I'd be much obliged if somebody could point me to a short ISE workflow tutorial that shows how to implement a simple circuit using VHDL.

As indicated, the tutorial should be short as I'm not interested in all bells and whistles of the ISE GUI: it would be neat if somebody could explain how to do things from the command line in UNIX.

The simpler the circuit the better: a logical and should do.

Thanks in advance for your help.

Best Answer

Developing an FPGA is a knowledge based skill. There's a delicate balance between abstraction and understanding, and the reason tutorials tend to be so long is based on the least common denominator for understanding by their audience. No one teaches the process in abstract before 'practical' experience because of some ingrained believe system people have that because tools are GUI based they should be intuitive. The Xilinx development process may be complex enough to belie that belief. Hence you get repetition for rote learning.

To demonstrate you're unlikely to be fulfilled by 'short' tutorials see Command Line Tools User Guide (Formerly the Development System Reference Guide) which is 411 pages long (PDF, 4.9 MB). Chapter 2., Design Flow, is 17 pages long and the numerous flow diagrams it contain are detailed enough you need to zoom in on them.

Try googling with command line based Xilinx FPGA development as search terms. You'll find all sorts of interesting references, threads and the occasional tutorial. You could also note that Xilinx tutorials serve two purposes, both as a map to provide inculcation in their prescribed methodology using their graphics user interface centric tools but also to promote new silicon features and their applications.

Some of the short tutorials you'll find through the search might be Verilog instead of VHDL based, but the only place you'll really find a distinction in the process is in XST (Xilinx Synthesis Technology, the synthesizers), where there are distinctions in modeling language feature support.

There are several threads on the use of Makefiles which enforce a knowledge framework on tool process.

It's likely useful to have on-line access to Xilinx Help (ISE Help) although you'd likely find information faster with Google Search than trying to parse the Help tree or search through Xilinx Documentation.

And as you can see by reading various threads on the subject you're not alone in wanting to learn the actual methodology instead of being inculcated in how cute their tools are or what features they are promoting 'now'. (Tutorials tend to have a short half life).

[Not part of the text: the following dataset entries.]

(** C6, amended, on the scenario of the specification: one row gives a
    debit item on account 221 and a credit item on account 521, both of
    amount 100.50. *)
Lemma xml_text_format_witness :
  let root := build_xml Slovak.sample_doc [Slovak.sample_row] CSV_HEADERS false in
  all_text plain_char root = true
  ∧ xml_text Slovak.sample_doc [Slovak.sample_row] CSV_HEADERS false = inr (layout root)
  ∧ lines_of 0 root
    = [ lit "<uctovne_doklady>";
        lit "  <uctovny_doklad"
          ++ flat_map attr_text
               [ (lit "cislo_ud", lit "250901"); (lit "datum_ud", lit "30.09.2025");
                 (lit "mandant_id", lit "1"); (lit "druh_ud", lit "ID UCTO");
                 (lit "typ_ud", lit "I"); (lit "text_ud", lit "Zaúčtovanie ucto") ]
          ++ lit ">";
        lit "    <polozka_ud"
          ++ flat_map attr_text
               [ (lit "suma", lit "100.50"); (lit "ucet", lit "221"); (lit "strana", lit "M");
                 (lit "os", lit "10"); (lit "eo", lit "20"); (lit "text_pud", lit "Mzdy") ]
          ++ lit "/>";
        lit "    <polozka_ud"
          ++ flat_map attr_text
               [ (lit "suma", lit "100.50"); (lit "ucet", lit "521"); (lit "strana", lit "D");
                 (lit "os", lit "10"); (lit "eo", lit "20"); (lit "text_pud", lit "Mzdy") ]
          ++ lit "/>";
        lit "  </uctovny_doklad>";
        lit "</uctovne_doklady>" ].
Proof.
  split; [by vm_compute|]. split; [|by vm_compute].
  exact (proj1 (proj1 (proj2 (proj2
           (xml_text_format Slovak.sample_doc [Slovak.sample_row] CSV_HEADERS false)))
           eq_refl)).
Defined.

(** The test of the specification: one empty attribute, without and with
    [keep_empty]. *)
Example empty_attribute_both_ways :
  let doc_attrs : gmap pystr pystr :=
    <[ lit "cislo_ud" := lit "250901" ]> {[ lit "text_ud" := lit "  " ]} in
  xml_text doc_attrs [] CSV_HEADERS false
  = inr (text_of [ s_decl;
                   lit "<uctovne_doklady>";
                   lit "  <uctovny_doklad cislo_ud=" ++ [QUOT] ++ lit "250901" ++ [QUOT]
                     ++ lit "/>";
                   lit "</uctovne_doklady>" ])
  ∧ kept true [lit "cislo_ud"; lit "text_ud"] (λ k, default [] (doc_attrs !! k))
    = [ (lit "cislo_ud", lit "250901"); (lit "text_ud", []) ]
  ∧ attr_text (lit "text_ud", []) = lit " text_ud=" ++ [QUOT; QUOT].
Proof. by vm_compute. Qed.

End serializer.

(** ** Python text: what trimming leaves *)

Section trimmed.
Import Py.

Lemma lstrip_head s x : head (lstrip s) = Some x → isspace x = false.
Proof.
  induction s as [|c s IH]; cbn; [done|].
  destruct (isspace c) eqn:Hc; [done|]. cbn. by intros [= <-].
Qed.

Lemma lstrip_fixed s : (∀ x, head s = Some x → isspace x = false) → lstrip s = s.
Proof. destruct s as [|c s]; cbn; [done|]. intros Hh. by rewrite (Hh c). Qed.

Lemma lstrip_all s : Forall (λ c, isspace c = true) s → lstrip s = [].
Proof. induction 1 as [|c s Hc _ IH]; cbn; [done|]. by rewrite Hc. Qed.

Lemma lstrip_last s y : last s = Some y → isspace y = false → last (lstrip s) = Some y.
Proof.
  intros Hl Hy. induction s as [|c s IH]; [done|]. cbn [lstrip].
  destruct (isspace c) eqn:Hc; [|done].
  destruct s as [|c' s]; [cbn in Hl; congruence|]. by apply IH.
Qed.

Lemma rstrip_last s y : last (rstrip s) = Some y → isspace y = false.
Proof. unfold rstrip. rewrite last_reverse. apply lstrip_head. Qed.

Lemma rstrip_head s x : head s = Some x → isspace x = false → head (rstrip s) = Some x.
Proof.
  intros Hh Hx. unfold rstrip. rewrite head_reverse.
  apply lstrip_last; [by rewrite last_reverse | done].
Qed.

Lemma rstrip_fixed s : (∀ y, last s = Some y → isspace y = false) → rstrip s = s.
Proof.
  intros Hl. unfold rstrip. rewrite lstrip_fixed, reverse_involutive; [done|].
  intros x. rewrite head_reverse. apply Hl.
Qed.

There's a 32 page tutorial (tutorial.pdf) for a 0-9 seven segment display counter on a fairly modern Spartan-3 FPGA board. From this and the other answer to your question you might get the idea that tutorials are generally target platform specific.

Those found at institutes of higher learning (e.g. FPGA_Design_Flow_Xilinx.pdf, 10.8 MB, GUI oriented, Xilinx tool version specific) also serve to reinforced the idea of platform targets (as well as tutorial half life).

You might expect a tutorial example to be made available for a specific platform target, e.g. Xilinx ISE and Spartan-3 Tutorial or Lab 9 – Tutorial. You'd also note some tutorials are based on incrementally acquiring skills through a series of labs in a particular course.